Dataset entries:
(** * A53 SLA Ripper: the memory-scanning engine of [sla_ripper.py]

    A shallow embedding of the Firehose response classifier
    ([FirehoseXMLHandler.parse_response]), the USB error-recovery policy
    ([USBErrorRecovery]), the diagnostics collector ([SLAResponseLogger])
    and the scan controller with its two read channels ([QFPROMExtractor]),
    followed by the properties established about them.

    Python integers are [Z]; [bytes] objects are [list byte]; a decoded
    [str] whose content comes from the device is a list of code points;
    the other strings (status names, reasons, formatted lines) are
    [string]; the result dictionary [{address: hex_string}] is a
    [gmap Z string]. *)

From Stdlib Require Import ZArith NArith List String Ascii HexString QArith Lia Bool Sorted.
From Stdlib.Strings Require Import Byte.
From stdpp Require Import gmap strings list.

Import ListNotations.
Local Open Scope string_scope.
Local Open Scope Z_scope.

(** ** Number formatting *)

Module Fmt.

(** [format(n, 'x')] for a natural number. *)
Definition hex_of_N (n : N) : string :=
  match n with
  | N0 => "0"
  | Npos p => HexString.Raw.of_pos p EmptyString
  end.

Fixpoint zeros (k : nat) : string :=
  match k with
  | O => EmptyString
  | S k' => String "0" (zeros k')
  end.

# [Exercise]
Your answer should be exactly the lines of the data above, from the first through the line containing "([FirehoseXMLHandler.parse_response]), the USB".

# [Finished task]
(** * A53 SLA Ripper: the memory-scanning engine of [sla_ripper.py]

    A shallow embedding of the Firehose response classifier
    ([FirehoseXMLHandler.parse_response]), the USB error-recovery policy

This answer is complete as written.